---------- Record set

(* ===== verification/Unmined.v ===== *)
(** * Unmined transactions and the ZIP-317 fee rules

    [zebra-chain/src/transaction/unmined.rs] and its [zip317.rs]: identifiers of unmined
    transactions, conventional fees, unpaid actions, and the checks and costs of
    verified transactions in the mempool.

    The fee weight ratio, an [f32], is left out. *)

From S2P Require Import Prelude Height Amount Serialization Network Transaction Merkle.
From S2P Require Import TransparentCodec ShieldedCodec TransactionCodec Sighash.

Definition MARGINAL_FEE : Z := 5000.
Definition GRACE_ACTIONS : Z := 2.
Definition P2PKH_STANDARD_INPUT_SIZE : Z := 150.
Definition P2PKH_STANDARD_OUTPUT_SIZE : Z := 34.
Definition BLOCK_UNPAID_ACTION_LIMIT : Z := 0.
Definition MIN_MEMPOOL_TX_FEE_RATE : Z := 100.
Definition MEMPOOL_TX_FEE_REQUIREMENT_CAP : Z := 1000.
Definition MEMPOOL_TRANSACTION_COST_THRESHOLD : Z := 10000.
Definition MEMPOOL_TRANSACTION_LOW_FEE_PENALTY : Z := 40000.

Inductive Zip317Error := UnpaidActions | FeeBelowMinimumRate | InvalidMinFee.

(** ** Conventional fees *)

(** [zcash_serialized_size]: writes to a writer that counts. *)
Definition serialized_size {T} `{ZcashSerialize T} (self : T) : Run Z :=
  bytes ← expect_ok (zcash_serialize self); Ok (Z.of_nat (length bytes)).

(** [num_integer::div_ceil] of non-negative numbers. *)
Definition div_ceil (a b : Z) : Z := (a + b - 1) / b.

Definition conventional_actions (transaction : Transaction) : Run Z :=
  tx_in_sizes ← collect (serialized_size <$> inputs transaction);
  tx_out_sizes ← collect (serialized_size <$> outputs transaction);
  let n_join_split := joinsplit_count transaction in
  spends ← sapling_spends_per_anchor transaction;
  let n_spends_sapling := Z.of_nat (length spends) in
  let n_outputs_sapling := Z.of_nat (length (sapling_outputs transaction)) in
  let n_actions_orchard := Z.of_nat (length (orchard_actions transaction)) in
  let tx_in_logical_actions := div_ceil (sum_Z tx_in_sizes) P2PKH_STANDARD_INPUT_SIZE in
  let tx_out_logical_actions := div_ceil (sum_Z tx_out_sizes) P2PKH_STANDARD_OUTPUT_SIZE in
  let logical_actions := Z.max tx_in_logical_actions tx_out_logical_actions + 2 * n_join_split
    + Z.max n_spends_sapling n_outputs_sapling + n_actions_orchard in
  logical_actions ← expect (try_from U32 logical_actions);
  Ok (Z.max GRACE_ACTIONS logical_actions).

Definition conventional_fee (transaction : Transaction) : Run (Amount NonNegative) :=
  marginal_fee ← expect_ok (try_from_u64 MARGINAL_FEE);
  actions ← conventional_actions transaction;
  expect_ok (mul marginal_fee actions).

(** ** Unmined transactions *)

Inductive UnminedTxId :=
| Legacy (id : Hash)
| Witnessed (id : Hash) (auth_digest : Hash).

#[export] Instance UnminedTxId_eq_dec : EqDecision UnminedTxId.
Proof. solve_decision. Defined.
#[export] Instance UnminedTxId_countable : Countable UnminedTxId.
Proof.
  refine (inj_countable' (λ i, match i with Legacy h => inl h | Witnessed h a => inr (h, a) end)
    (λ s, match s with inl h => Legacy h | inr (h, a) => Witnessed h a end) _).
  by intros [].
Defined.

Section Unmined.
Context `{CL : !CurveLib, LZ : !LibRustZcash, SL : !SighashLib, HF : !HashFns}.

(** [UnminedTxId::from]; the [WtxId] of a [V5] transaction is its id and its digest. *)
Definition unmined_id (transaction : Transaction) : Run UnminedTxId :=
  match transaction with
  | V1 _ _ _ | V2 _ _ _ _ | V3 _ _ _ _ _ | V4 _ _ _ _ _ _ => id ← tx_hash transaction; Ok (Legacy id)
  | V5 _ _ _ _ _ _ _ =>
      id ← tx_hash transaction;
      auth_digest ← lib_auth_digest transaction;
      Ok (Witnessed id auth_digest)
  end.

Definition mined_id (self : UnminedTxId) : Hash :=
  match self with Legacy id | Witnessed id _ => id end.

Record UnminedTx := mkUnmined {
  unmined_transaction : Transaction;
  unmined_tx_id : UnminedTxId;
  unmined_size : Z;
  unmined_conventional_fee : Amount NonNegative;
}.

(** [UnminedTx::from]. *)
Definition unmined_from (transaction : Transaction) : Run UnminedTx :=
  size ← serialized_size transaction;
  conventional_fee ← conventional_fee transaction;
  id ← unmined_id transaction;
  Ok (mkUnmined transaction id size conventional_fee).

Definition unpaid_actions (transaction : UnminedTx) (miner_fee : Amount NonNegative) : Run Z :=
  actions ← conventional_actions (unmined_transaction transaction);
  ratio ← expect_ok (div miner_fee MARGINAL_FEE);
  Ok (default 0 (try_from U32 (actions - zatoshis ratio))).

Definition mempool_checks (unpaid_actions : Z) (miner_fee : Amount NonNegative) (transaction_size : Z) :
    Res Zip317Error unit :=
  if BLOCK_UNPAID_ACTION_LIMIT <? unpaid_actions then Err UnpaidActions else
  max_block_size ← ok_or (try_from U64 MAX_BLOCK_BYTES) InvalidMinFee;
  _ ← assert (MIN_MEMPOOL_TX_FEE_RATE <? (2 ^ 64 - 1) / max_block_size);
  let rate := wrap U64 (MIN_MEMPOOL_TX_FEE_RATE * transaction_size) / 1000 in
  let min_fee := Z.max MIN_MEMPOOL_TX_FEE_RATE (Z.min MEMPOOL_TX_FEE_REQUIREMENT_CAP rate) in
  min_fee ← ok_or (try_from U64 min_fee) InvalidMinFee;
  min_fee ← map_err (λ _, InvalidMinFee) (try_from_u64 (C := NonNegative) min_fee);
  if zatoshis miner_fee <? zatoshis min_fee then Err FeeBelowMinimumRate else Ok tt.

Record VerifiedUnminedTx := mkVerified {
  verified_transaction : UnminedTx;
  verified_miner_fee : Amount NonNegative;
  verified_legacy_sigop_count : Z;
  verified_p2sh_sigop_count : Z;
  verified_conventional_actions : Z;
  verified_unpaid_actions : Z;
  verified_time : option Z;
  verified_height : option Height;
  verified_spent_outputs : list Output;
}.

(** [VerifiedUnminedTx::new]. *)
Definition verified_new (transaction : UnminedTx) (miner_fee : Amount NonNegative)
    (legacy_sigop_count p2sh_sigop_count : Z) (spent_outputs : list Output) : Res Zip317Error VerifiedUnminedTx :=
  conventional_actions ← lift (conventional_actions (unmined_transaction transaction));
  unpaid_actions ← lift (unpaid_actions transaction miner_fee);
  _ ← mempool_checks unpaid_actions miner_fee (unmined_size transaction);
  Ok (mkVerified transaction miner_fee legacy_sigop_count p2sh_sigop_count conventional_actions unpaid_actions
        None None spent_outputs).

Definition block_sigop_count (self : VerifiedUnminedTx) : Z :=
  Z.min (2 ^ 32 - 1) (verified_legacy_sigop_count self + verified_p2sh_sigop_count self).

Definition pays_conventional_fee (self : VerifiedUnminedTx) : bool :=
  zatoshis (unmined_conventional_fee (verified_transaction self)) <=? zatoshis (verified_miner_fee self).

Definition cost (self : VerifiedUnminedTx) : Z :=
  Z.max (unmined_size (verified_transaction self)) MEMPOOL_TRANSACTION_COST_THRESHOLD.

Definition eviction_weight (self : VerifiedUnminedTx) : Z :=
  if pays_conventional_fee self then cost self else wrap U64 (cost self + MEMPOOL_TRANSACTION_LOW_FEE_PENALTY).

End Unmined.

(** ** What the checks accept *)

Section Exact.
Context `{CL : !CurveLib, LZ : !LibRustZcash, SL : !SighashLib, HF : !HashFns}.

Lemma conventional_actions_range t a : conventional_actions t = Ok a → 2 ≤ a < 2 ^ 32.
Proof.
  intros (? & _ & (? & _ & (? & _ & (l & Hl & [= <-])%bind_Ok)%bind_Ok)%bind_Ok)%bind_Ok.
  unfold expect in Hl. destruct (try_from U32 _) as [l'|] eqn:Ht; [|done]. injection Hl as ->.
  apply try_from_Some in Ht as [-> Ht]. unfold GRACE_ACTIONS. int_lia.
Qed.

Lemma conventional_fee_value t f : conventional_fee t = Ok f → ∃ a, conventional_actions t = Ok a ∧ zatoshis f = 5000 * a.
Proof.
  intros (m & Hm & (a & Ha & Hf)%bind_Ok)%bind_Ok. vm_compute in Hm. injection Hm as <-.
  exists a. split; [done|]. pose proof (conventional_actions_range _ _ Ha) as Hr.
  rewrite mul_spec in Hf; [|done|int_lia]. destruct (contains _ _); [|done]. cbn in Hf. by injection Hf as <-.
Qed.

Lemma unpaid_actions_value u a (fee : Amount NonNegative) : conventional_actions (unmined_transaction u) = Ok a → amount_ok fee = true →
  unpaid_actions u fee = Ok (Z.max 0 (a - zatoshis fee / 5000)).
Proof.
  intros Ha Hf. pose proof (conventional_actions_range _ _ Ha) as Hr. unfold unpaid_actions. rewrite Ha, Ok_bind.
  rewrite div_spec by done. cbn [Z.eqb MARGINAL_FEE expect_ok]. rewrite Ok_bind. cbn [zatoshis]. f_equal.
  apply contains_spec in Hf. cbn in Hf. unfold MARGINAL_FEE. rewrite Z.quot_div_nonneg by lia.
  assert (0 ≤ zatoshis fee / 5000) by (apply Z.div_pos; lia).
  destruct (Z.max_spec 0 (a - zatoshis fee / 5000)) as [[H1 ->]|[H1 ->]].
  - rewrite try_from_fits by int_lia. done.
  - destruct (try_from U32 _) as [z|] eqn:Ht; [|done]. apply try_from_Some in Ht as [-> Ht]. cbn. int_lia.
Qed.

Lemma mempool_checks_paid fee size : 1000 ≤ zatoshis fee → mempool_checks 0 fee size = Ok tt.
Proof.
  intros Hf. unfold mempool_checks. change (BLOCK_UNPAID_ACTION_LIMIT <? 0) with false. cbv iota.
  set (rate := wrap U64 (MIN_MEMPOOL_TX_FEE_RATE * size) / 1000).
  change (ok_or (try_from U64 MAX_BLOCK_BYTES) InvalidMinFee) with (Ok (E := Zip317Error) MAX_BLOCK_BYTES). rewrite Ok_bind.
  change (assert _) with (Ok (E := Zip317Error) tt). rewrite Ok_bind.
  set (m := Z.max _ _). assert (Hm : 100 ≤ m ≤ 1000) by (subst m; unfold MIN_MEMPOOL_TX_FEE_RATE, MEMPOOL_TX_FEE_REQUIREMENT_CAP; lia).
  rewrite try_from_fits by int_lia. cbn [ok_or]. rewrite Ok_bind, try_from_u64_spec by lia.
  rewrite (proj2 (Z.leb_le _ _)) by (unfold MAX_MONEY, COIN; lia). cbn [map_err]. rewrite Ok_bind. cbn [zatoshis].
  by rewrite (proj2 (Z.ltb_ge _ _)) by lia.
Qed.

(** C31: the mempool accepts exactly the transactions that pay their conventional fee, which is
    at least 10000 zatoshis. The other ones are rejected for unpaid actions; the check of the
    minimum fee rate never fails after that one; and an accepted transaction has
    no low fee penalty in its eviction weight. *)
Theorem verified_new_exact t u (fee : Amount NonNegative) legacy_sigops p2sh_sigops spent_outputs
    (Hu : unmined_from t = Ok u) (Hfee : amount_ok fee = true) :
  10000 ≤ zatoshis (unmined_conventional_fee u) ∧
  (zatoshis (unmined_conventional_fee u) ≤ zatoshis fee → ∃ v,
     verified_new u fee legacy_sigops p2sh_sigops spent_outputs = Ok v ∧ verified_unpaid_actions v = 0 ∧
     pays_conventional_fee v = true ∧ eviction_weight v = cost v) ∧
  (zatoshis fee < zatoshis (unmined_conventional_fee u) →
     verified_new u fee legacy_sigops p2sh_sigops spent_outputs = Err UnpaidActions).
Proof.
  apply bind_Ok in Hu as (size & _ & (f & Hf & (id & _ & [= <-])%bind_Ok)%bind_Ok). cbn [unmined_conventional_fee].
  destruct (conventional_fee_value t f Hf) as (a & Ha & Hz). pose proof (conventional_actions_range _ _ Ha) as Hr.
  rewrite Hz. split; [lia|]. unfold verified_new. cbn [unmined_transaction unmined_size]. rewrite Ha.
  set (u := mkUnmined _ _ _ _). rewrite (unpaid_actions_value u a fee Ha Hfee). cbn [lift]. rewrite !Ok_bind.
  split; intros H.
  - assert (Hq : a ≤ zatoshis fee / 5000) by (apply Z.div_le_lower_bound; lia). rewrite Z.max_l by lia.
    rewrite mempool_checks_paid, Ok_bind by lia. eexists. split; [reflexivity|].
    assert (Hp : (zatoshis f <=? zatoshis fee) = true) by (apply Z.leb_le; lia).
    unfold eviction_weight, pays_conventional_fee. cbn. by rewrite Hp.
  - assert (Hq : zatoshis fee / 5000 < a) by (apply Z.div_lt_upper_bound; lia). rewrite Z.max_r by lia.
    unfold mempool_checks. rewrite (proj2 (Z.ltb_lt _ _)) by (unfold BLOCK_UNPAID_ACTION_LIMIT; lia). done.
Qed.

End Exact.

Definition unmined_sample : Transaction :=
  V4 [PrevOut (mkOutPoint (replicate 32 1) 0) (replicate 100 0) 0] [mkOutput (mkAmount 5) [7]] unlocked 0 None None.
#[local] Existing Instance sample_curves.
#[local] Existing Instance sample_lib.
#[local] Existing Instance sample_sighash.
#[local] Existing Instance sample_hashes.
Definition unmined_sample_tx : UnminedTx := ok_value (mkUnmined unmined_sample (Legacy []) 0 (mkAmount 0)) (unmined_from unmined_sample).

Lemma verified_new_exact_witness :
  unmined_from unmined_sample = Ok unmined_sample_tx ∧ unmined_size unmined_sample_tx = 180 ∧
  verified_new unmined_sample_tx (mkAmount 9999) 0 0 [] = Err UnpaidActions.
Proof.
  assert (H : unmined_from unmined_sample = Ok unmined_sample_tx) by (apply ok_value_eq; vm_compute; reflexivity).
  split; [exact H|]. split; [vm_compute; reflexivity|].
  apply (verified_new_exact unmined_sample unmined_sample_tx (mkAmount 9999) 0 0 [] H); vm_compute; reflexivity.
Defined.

--------------------
---------- Record set

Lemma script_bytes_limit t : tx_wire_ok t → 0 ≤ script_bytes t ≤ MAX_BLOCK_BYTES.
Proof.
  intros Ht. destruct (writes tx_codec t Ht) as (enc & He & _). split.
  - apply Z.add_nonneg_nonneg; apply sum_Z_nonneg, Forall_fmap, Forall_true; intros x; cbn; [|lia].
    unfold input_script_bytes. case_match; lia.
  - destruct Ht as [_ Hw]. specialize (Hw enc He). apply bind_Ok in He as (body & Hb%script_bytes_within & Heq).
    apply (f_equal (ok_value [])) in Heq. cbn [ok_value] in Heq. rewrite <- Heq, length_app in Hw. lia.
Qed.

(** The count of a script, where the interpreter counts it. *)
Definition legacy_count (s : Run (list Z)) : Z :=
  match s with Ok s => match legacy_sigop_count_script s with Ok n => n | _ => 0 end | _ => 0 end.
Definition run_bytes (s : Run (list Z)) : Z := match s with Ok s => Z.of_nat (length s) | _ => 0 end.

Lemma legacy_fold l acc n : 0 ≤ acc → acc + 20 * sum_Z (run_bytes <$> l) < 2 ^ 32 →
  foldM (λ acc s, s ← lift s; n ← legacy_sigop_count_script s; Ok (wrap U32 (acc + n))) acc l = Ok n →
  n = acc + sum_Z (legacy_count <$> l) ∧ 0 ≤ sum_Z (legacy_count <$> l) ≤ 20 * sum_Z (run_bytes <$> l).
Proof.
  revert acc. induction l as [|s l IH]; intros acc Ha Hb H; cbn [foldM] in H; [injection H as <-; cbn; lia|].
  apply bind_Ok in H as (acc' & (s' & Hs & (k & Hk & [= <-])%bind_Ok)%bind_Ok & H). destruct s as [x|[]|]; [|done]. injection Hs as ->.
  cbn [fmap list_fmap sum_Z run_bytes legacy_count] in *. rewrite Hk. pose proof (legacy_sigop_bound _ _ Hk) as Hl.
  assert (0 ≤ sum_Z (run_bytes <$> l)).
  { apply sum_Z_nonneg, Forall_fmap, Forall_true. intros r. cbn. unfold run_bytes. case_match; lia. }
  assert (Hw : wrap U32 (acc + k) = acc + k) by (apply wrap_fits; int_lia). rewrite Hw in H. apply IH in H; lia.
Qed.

--------------------

▶ Required work
Set down, unchanged, only those lines above that fall between the line with "(* ===== verification/Unmined.v ===== *)" and the line with "From S2P Require Import Prelude", the two end lines included.

▶ Result
(* ===== verification/Unmined.v ===== *)
(** * Unmined transactions and the ZIP-317 fee rules

    [zebra-chain/src/transaction/unmined.rs] and its [zip317.rs]: identifiers of unmined
    transactions, conventional fees, unpaid actions, and the checks and costs of
    verified transactions in the mempool.

    The fee weight ratio, an [f32], is left out. *)

From S2P Require Import Prelude Height Amount Serialization Network Transaction Merkle.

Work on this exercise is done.